Thanks to IDinsight’s continued investment in data systems, I have not had this experience since.

The Need for Systems

Data on Demand (DoD) aims to accelerate the do-learn-improve cycle for policy changes and programmatic interventions by generating affordable, high-quality primary data at quicker speeds. By facilitating access to data “on demand,” DoD hopes to transform the way the social sector innovates, learns, and improves.
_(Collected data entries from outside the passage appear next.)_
(** [UPDATE] and [DELETE] statements, with [RowsAffected]. *)
Definition update_rows {D R} (get : D -> list R) (set : list R -> D -> D)
    (p : R -> bool) (f : R -> R) : tx D Z :=
  exec (fun d => inr (sql_count p (get d), set (sql_update p f (get d)) d)).
Definition delete_rows {D R} (get : D -> list R) (set : list R -> D -> D)
    (p : R -> bool) : tx D Z :=
  exec (fun d => inr (sql_count p (get d), set (sql_delete p (get d)) d)).

Lemma put_inr {D T} (set : T -> D -> D) t d u d' :
  put set t d = inr (u, d') -> exists t', t = inr t' /\ d' = set t' d.
Proof. unfold put. destruct t; [done|]. intros [= <- <-]. eauto. Qed.
Lemma guard_c_inr {D} b what (k : gerr + (unit * D)) r : guard_c b what k = inr r -> b = true /\ k = inr r.
Proof. unfold guard_c. by destruct b. Qed.

(** Opens a successful constrained statement. *)
Ltac sql_inv H :=
  repeat first
    [ apply guard_c_inr in H; destruct H as [? H]
    | apply put_inr in H; destruct H as (? & H & ->) ].

Lemma exec_preserves {D A} (I : D -> Prop) (f : D -> gerr + (A * D)) :
  (forall d a d', I d -> f d = inr (a, d') -> I d') -> preserves I (exec f).
Proof.
  intros H. apply preserves_exec. intros d Hd. destruct (f d) as [|[]] eqn:E; [done|]. eauto.
Qed.

(** [if err == nil { for rows.Next() ... }] *)
Lemma or_default_query {D A} (a : A) (f : D -> A) (w : world D) :
  exists x w', or_default a (query f) w = (inr x, w') /\ w_db w' = w_db w /\
    (w_faults w = [] -> x = f (w_db w) /\ w_faults w' = []).
Proof.
  unfold or_default, query, exec, next_fault. destruct (w_faults w) as [|[] fs] eqn:E; cbn; eauto 10;
    eexists _, _; split_and!; try reflexivity; done.
Qed.

(** ** Invariants that mention the random draws

    [keeps n0 P m]: started after at least [n0] draws, [m] keeps [P], which
    may say of the database which draws it holds.  [P] only grows with the
    number of draws made. *)
Definition keeps {D A} (n0 : nat) (P : nat -> D -> Prop) (m : tx D A) : Prop :=
  forall w, (n0 <= w_rand w)%nat -> P (w_rand w) (w_db w) ->
    (w_rand w <= w_rand (m w).2)%nat /\ P (w_rand (m w).2) (w_db (m w).2).

Section keeps.
Context {D : Type} (P : nat -> D -> Prop).
Context (P_mono : forall n n' d, P n d -> (n <= n')%nat -> P n' d).
(* ===== verification/Preferences.v ===== *)
(** * User preferences

    [internal/preferences/repository.go]: one row of display preferences per
    user, validated when it is written and when it is read. *)

From stdpp Require Import base tactics list gmap strings.
From Stdlib Require Import ZArith Lia Ascii.
From S2P Require Import Prelude GoString Json Db.

Definition SchemaVersion : Z := 1.
Definition ErrInvalid : gerr := EMsg "preferences are invalid".

(** [Value] *)
Record Preferences := mkPreferences {
  pv_SchemaVersion : Z; pv_Theme : string; pv_Density : string; pv_PinnedResources : list string;
  pv_LandingPage : string; pv_ChartRange : string; pv_UpdatedAt : Z;
}.

(** [user_preferences], with the users its rows refer to *)
Record PreferenceRow := mkPreferenceRow {
  pr_user_id : string; pr_schema_version : Z; pr_theme : string; pr_density : string; pr_pinned_resources_json : string;
  pr_landing_page : string; pr_chart_range : string; pr_updated_at : Z;
}.
Record PreferenceDB := mkPreferenceDB { pd_users : list string; pd_rows : list PreferenceRow }.

Definition themes := ["system"; "dark"; "light"].
Definition densities := ["comfortable"; "compact"].
Definition landing_pages := ["watch"; "resources"; "server"; "events"; "alerts"].
Definition chart_ranges := ["1h"; "6h"; "24h"; "7d"; "30d"].

Definition oneOf (value : string) (allowed : list string) : bool := existsb (String.eqb value) allowed.
Fixpoint valid_pins (seen l : list string) : bool :=
  match l with
  | [] => true
  | id :: l =>
      if negb (id =?s TrimSpace id) || (String.length id <? 1)%nat || (128 <? String.length id)%nat || oneOf id seen
      then false else valid_pins (id :: seen) l
  end.
(** [validate]; [true] is a nil error. *)
Definition validate (v : Preferences) : bool :=
  (pv_SchemaVersion v =? SchemaVersion) && oneOf (pv_Theme v) themes && oneOf (pv_Density v) densities &&
  oneOf (pv_LandingPage v) landing_pages && oneOf (pv_ChartRange v) chart_ranges &&
  (length (pv_PinnedResources v) <=? 12)%nat && valid_pins [] (pv_PinnedResources v).

(** ** Lists of strings as JSON *)

(** [json.Marshal] of a slice; an empty one is nil here. *)
Fixpoint marshal_rest (l : list string) : list ascii :=
  match l with
  | [] => ["]"%char]
  | s :: l => ","%char :: bytes (Marshal s) ++ marshal_rest l
  end.
Definition MarshalStrings (l : list string) : string :=
  match l with
  | [] => "null"
  | s :: l => of_bytes ("["%char :: bytes (Marshal s) ++ marshal_rest l)
  end.
(** One string at the front *)
Definition take_string (l : list ascii) : option (string * list ascii) :=
  match drop_while json_space l with
  | c :: l' => if Ascii.eqb c quote_byte
               then match decode_bytes 0 l' with Some (v, rest) => Some (of_bytes v, rest) | None => None end else None
  | [] => None
  end.
(** After an element; the fuel is the length. *)
Fixpoint take_strings (fuel : nat) (l : list ascii) : option (list string) :=
  match fuel with
  | O => None
  | S fuel =>
      match drop_while json_space l with
      | c :: l' =>
          if Ascii.eqb c "]"%char then (if forallb json_space l' then Some [] else None)
          else if Ascii.eqb c ","%char then
            match take_string l' with Some (s, rest) => (fun r => s :: r) <$> take_strings fuel rest | None => None end
          else None
      | [] => None
      end
  end.
(** [json.Unmarshal] into a nil slice *)
Definition UnmarshalStrings (raw : string) : option (list string) :=
  match drop_while json_space (bytes raw) with
  | "["%char :: l =>
      match drop_while json_space l with
      | "]"%char :: l' => if forallb json_space l' then Some [] else None
      | _ => match take_string l with
             | Some (s, rest) => (fun r => s :: r) <$> take_strings (S (length rest)) rest
             | None => None
             end
      end
  | "n"%char :: "u"%char :: "l"%char :: "l"%char :: rest => if forallb json_space rest then Some [] else None
  | _ => None
  end.

(** ** The repository *)

Definition row_ok (r : PreferenceRow) (d : PreferenceDB) : bool :=
  str_in (pr_user_id r) (pd_users d) && (pr_schema_version r =? 1) && str_in (pr_theme r) themes && str_in (pr_density r) densities &&
  (char_length (pr_pinned_resources_json r) <=? 4096) && str_in (pr_landing_page r) landing_pages && str_in (pr_chart_range r) chart_ranges.
(** [INSERT ... ON CONFLICT(user_id) DO UPDATE] *)
Definition upsert_preferences (r : PreferenceRow) (d : PreferenceDB) : gerr + (unit * PreferenceDB) :=
  guard_c (row_ok r d) "user_preferences"
    (inr ((), mkPreferenceDB (pd_users d)
      (if sql_exists (fun x => pr_user_id x =?s pr_user_id r) (pd_rows d)
       then sql_update (fun x => pr_user_id x =?s pr_user_id r) (fun _ => r) (pd_rows d) else pd_rows d ++ [r]))).

(** [None] is a user without stored preferences. *)
Definition Preferences_Get (userID : string) : tx PreferenceDB (option Preferences) :=
  row <- catch_norows (query_row (fun d => sql_find (fun r => pr_user_id r =?s userID) (pd_rows d))) ;;
  match row with
  | None => ret None
  | Some r =>
      match UnmarshalStrings (pr_pinned_resources_json r) with
      | None => throw (EMsg "stored preferences are invalid")
      | Some pins =>
          let v at_ := mkPreferences (pr_schema_version r) (pr_theme r) (pr_density r) pins (pr_landing_page r) (pr_chart_range r) at_ in
          if validate (v zero_time) then ret (Some (v (of_unix_milli (pr_updated_at r))))
          else throw (EMsg "stored preferences are invalid")
      end
  end.

Definition Preferences_Put (userID : string) (value : Preferences) : tx PreferenceDB Preferences :=
  let value := mkPreferences SchemaVersion (pv_Theme value) (pv_Density value) (pv_PinnedResources value)
                 (pv_LandingPage value) (pv_ChartRange value) (pv_UpdatedAt value) in
  if negb (validate value) then throw ErrInvalid
  else
    now <- time_now ;;
    let value := mkPreferences (pv_SchemaVersion value) (pv_Theme value) (pv_Density value) (pv_PinnedResources value)
                   (pv_LandingPage value) (pv_ChartRange value) now in
    exec (upsert_preferences (mkPreferenceRow userID (pv_SchemaVersion value) (pv_Theme value) (pv_Density value)
      (MarshalStrings (pv_PinnedResources value)) (pv_LandingPage value) (pv_ChartRange value) (time_unix_milli now))) ;;;
    ret value.

(** ** The round trip *)

Lemma take_string_marshal s rest :
  ValidString s = true -> take_string (bytes (Marshal s) ++ rest) = Some (s, rest).
Proof.
  intros H. unfold take_string, Marshal, bytes, of_bytes. rewrite String.list_ascii_of_string_of_list_ascii.
  cbn [app]. change (drop_while json_space (quote_byte :: ?l)) with (quote_byte :: l). cbv beta iota.
  rewrite Ascii.eqb_refl, <- app_assoc. cbn [app].
  rewrite (decode_encode (S (length (bytes s)))) by (unfold bytes, ValidString in *; done || lia).
  by rewrite String.string_of_list_ascii_of_string.
Qed.
Lemma take_strings_marshal l fuel :
  forallb ValidString l = true -> (length (marshal_rest l) <= fuel)%nat -> take_strings fuel (marshal_rest l) = Some l.
Proof.
  revert fuel. induction l as [|s l IH]; intros fuel Hv Hf; destruct fuel as [|fuel]; cbn [marshal_rest length] in Hf; try lia; [done|].
  cbn [forallb] in Hv. apply andb_true_iff in Hv as [Hs Hl]. cbn [marshal_rest take_strings].
  change (drop_while json_space (","%char :: ?l)) with (","%char :: l). cbn [Ascii.eqb].
  change (Ascii.eqb "," "]") with false. change (Ascii.eqb "," ",") with true. cbv iota.
  rewrite take_string_marshal by done. rewrite IH; [done|done|]. rewrite length_app in Hf. lia.
Qed.
Lemma strings_roundtrip l : forallb ValidString l = true -> UnmarshalStrings (MarshalStrings l) = Some l.
Proof.
  destruct l as [|s l]; [done|]. cbn [forallb]. intros [Hs Hl]%andb_true_iff. unfold UnmarshalStrings, MarshalStrings.
  unfold bytes at 1, of_bytes. rewrite String.list_ascii_of_string_of_list_ascii.
  change (drop_while json_space ("["%char :: ?l)) with ("["%char :: l). cbv beta iota.
  rewrite take_string_marshal by done. unfold Marshal, bytes at 1, of_bytes. rewrite String.list_ascii_of_string_of_list_ascii.
  cbn [app]. change (drop_while json_space (quote_byte :: ?l)) with (quote_byte :: l). cbv beta iota.
  by rewrite take_strings_marshal by (done || lia).
Qed.

Definition stored_as (v : Preferences) (now : Z) : Preferences :=
  mkPreferences SchemaVersion (pv_Theme v) (pv_Density v) (pv_PinnedResources v) (pv_LandingPage v) (pv_ChartRange v) now.

Lemma find_upserted r t :
  sql_find (fun x => pr_user_id x =?s pr_user_id r)
    (if sql_exists (fun x => pr_user_id x =?s pr_user_id r) t
     then sql_update (fun x => pr_user_id x =?s pr_user_id r) (fun _ => r) t else t ++ [r]) = Some r.
Proof.
  unfold sql_exists, sql_find, sql_update. induction t as [|x t IH]; cbn; [by rewrite String.eqb_refl|].
  destruct (pr_user_id x =?s pr_user_id r) eqn:E; cbn; [by rewrite String.eqb_refl|].
  destruct (existsb _ t); cbn; rewrite ?E; exact IH.
Qed.
Lemma other_upserted r t u :
  u <> pr_user_id r ->
  sql_find (fun x => pr_user_id x =?s u)
    (if sql_exists (fun x => pr_user_id x =?s pr_user_id r) t
     then sql_update (fun x => pr_user_id x =?s pr_user_id r) (fun _ => r) t else t ++ [r]) = sql_find (fun x => pr_user_id x =?s u) t.
Proof.
  intros Hne. assert ((pr_user_id r =?s u) = false) as Hu by (by apply String.eqb_neq).
  unfold sql_exists, sql_find, sql_update. destruct (existsb _ t).
  - induction t as [|x t IH]; [done|]. cbn. destruct (String.eqb_spec (pr_user_id x) (pr_user_id r)) as [E|E]; cbn.
    + rewrite Hu, E, Hu. exact IH.
    + by destruct (pr_user_id x =?s u).
  - induction t as [|x t IH]; cbn; [by rewrite Hu|]. by destruct (pr_user_id x =?s u).
Qed.

(** Preferences that are saved are read back.  When [Put]
    succeeds, with any statement having failed before, the user's preferences
    are read back as they were saved, with the time of the write in
    milliseconds, and nobody else's change. *)
Theorem preferences_roundtrip (u : string) (v v' : Preferences) (w w' : world PreferenceDB) (rn : nat) (ck : list Z) :
  forallb ValidString (pv_PinnedResources v) = true -> Preferences_Put u v w = (inr v', w') ->
  v' = stored_as v (pv_UpdatedAt v') /\
  (Preferences_Get u (World (w_db w') [] rn ck)).1 = inr (Some (stored_as v (of_unix_milli (time_unix_milli (pv_UpdatedAt v'))))) /\
  forall u', u' <> u -> (Preferences_Get u' (World (w_db w') [] rn ck)).1 = (Preferences_Get u' (World (w_db w) [] rn ck)).1.
Proof.
  intros Hpins. unfold Preferences_Put. cbn zeta. destruct (validate (mkPreferences _ _ _ _ _ _ _)) eqn:Ev; [|done]. cbn [negb].
  intros (now & w1 & Hnow & H)%bind_inr. apply bind_inr in H as (? & w2 & Hex & H). injection H as <- <-. cbn [pv_UpdatedAt].
  assert (w_db w1 = w_db w) as Hdb by (unfold time_now in Hnow; destruct (w_clock w); injection Hnow as _ <-; done).
  unfold exec in Hex. pose proof (next_fault_db w1) as Hf. destruct (next_fault w1) as [bad w1'] eqn:En. cbn [snd] in Hf.
  destruct bad; [done|]. destruct (upsert_preferences _ _) as [e|[[] d]] eqn:Eu; [done|]. injection Hex as _ <-. cbn [w_db].
  apply guard_c_inr in Eu as [_ Eu]. injection Eu as <-. rewrite Hf, Hdb.
  set (r := mkPreferenceRow u _ _ _ _ _ _ _). split; [reflexivity|]. split.
  - unfold Preferences_Get, bind, catch_norows, query_row, exec. cbn [next_fault w_faults w_db pd_rows].
    pose proof (find_upserted r (pd_rows (w_db w))) as Hfind. cbn [pr_user_id r] in Hfind. cbn [pr_user_id r]. rewrite Hfind.
    cbn [pr_pinned_resources_json pr_schema_version pr_theme pr_density pr_landing_page pr_chart_range pr_updated_at r].
    rewrite strings_roundtrip by done. cbn. unfold validate in *. cbn in *. by rewrite Ev.
  - intros u' Hne. unfold Preferences_Get, bind, catch_norows, query_row, exec. cbn [next_fault w_faults w_db pd_rows].
    rewrite (other_upserted r) by done. destruct (sql_find _ _) as [r0|]; [|done].
    destruct (UnmarshalStrings _); [|done]. cbn beta zeta. destruct (validate (mkPreferences (pr_schema_version r0) _ _ _ _ _ _)); reflexivity.
Qed.

(** ** Witness and finding *)

Definition sample_preferences : Preferences := mkPreferences 0 "dark" "compact" ["res_1"; "res_2"] "watch" "24h" 0.
Lemma preferences_roundtrip_witness :
  exists v' w', Preferences_Put "usr_1" sample_preferences (World (mkPreferenceDB ["usr_1"] []) [] 0%nat [5000000]) = (inr v', w') /\
    (Preferences_Get "usr_1" (World (w_db w') [] 0%nat [])).1 = inr (Some (stored_as sample_preferences 5000000)).
Proof.
  destruct (Preferences_Put "usr_1" sample_preferences (World (mkPreferenceDB ["usr_1"] []) [] 0%nat [5000000])) as [[e|v'] w'] eqn:E;
    [vm_compute in E; discriminate|].
  exists v', w'. split; [reflexivity|].
  pose proof (preferences_roundtrip "usr_1" sample_preferences v' _ w' 0%nat [] eq_refl E) as (_ & Hget & _).
  assert (pv_UpdatedAt v' = 5000000) as Ht by (vm_compute in E; injection E as <- _; reflexivity).
  rewrite Hget, Ht. reflexivity.
Defined.

(** Pins that pass the validation can be refused by the table: escapes make
    their JSON longer than its limit. *)
Lemma valid_pins_refused :
  let pin i := of_bytes (repeat "<"%char 120 ++ bytes (Itoa i)) in
  let v := mkPreferences 1 "dark" "compact" (map pin [1; 2; 3; 4; 5; 6; 7; 8]) "watch" "24h" 0 in
  validate v = true /\
  (Preferences_Put "usr_1" v (World (mkPreferenceDB ["usr_1"] []) [] 0%nat [])).1 = inl (EConstraint "user_preferences").
Proof. vm_compute. done. Qed.
(** ** The audit trail *)

Definition replay_step (m : gmap string string) (a : AuditRow) : gmap string string := <[au_setting_key a := au_new_value_json a]> m.
(** The values that the trail leaves *)
Definition replay (m : gmap string string) (trail : list AuditRow) : gmap string string := fold_left replay_step trail m.
(** Every entry names the value it replaced. *)
Fixpoint chained (m : gmap string string) (trail : list AuditRow) : Prop :=
  match trail with
  | [] => True
  | a :: trail => au_previous_value_json a = m !! au_setting_key a /\ chained (replay_step m a) trail
  end.
Lemma chained_app m t1 t2 : chained m (t1 ++ t2) <-> chained m t1 /\ chained (replay m t1) t2.
Proof. revert m. induction t1 as [|a t1 IH]; intros m; cbn; [naive_solver|]. rewrite IH. naive_solver. Qed.

Definition audit_row (current : gmap string string) (next now : Z) (actor : string) (change : string * string) : AuditRow :=
  mkAuditRow next change.1 (Marshal <$> current !! change.1) (Marshal change.2) actor now.
Definition insert_all (l : list (string * string)) (m : gmap string string) : gmap string string :=
  fold_left (fun m e => <[e.1 := e.2]> m) l m.

Lemma replay_changes current next now actor l m :
  replay (Marshal <$> m) (map (audit_row current next now actor) l) = Marshal <$> insert_all l m.
Proof.
  revert m. induction l as [|[k v] l IH]; intros m; [done|].
  change (replay (<[k := Marshal v]> (Marshal <$> m)) (map (audit_row current next now actor) l) = Marshal <$> insert_all l (<[k := v]> m)).
  by rewrite <- fmap_insert, IH.
Qed.
Lemma chained_changes current next now actor l m :
  NoDup l.*1 -> (forall k, k ∈ l.*1 -> m !! k = current !! k) ->
  chained (Marshal <$> m) (map (audit_row current next now actor) l).
Proof.
  revert m. induction l as [|[k v] l IH]; intros m Hnd Hm; [done|]. cbn in Hnd, Hm. apply NoDup_cons in Hnd as [Hk Hnd].
  cbn [map chained]. split.
  - cbn. rewrite lookup_fmap, Hm by set_solver. done.
  - change (replay_step _ _) with (<[k := Marshal v]> (Marshal <$> m)). rewrite <- fmap_insert. apply IH; [done|].
    intros k' Hk'. rewrite lookup_insert_ne by set_solver. apply Hm. set_solver.
Qed.
Lemma insert_all_app l1 l2 m : insert_all (l1 ++ l2) m = insert_all l2 (insert_all l1 m).
Proof. apply fold_left_app. Qed.
Lemma insert_all_lookup l m k :
  insert_all l m !! k = match list_to_map (M := gmap string string) (rev l) !! k with Some v => Some v | None => m !! k end.
Proof.
  revert m. induction l as [|[j v] l IH] using rev_ind; intros m; [by cbn; rewrite lookup_empty|].
  rewrite insert_all_app, rev_app_distr. cbn. destruct (decide (j = k)) as [->|Hne].
  - by rewrite !lookup_insert_eq.
  - rewrite !lookup_insert_ne by done. apply IH.
Qed.
Lemma insert_all_union `{MapOrder} (changes m : gmap string string) : insert_all (range_map changes) m = changes ∪ m.
Proof.
  apply map_eq. intros k. rewrite insert_all_lookup, lookup_union.
  assert (list_to_map (rev (range_map changes)) = changes) as ->.
  { rewrite <- (list_to_map_to_list changes) at 2. apply list_to_map_proper.
    - rewrite <- Permutation_rev, range_map_perm. apply NoDup_fst_map_to_list.
    - rewrite <- Permutation_rev. apply range_map_perm. }
  by destruct (changes !! k), (m !! k).
Qed.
In this way, DoD has the potential to affect policies that could improve millions of lives. 

One of our main activities on DoD is to conduct data collection at a large scale. The data collection process involves many moving pieces, and it is inefficient to start from square one for each survey. Furthermore, it requires a tremendous amount of effort to manage a remote surveyor workforce using purely manual systems, especially when management processes need to be informed by real time data coming in from the field. To tackle these challenges, the DoD team has been collaborating with IDinsight’s Data Science, Engineering and Monitoring Systems (DSEM) team to design and create a platform called SurveyStream, which consists of automated systems that can be used to better manage all stages of the data collection process.

The chart below highlights the various tasks involved in managing primary data collection activities:

As you can imagine, executing these tasks on short timelines, at scale, and across different regions can be quite challenging, especially if each task is manually done. 

Let’s take a deeper look into one of these task categories: assignments. The goal of this task is to ensure that surveyors know who to survey. While this may seem simple, there are a few considerations that complicate the task:

  1. How will you generate assignments? Will you randomly assign surveyors to households? What if surveyors have different language competencies? How can you optimize assignments so that surveyors do not need to travel long distances?
  2. How will you communicate assignments? How will you inform surveyors of who they should visit? Will you distribute printouts or send emails? If it is a survey in which assignments depend on past attempts (ex: phone surveys), how will you communicate these dynamic assignments to surveyors?
  3. How will you dynamically update assignments? What do you do if a surveyor drops out midway through data collection? Who is responsible for reassigning her assignments to another surveyor? How will you inform the surveyor team of such updates so surveyors are aware of additional assignments? How can you shuffle around assignments to optimize productivity?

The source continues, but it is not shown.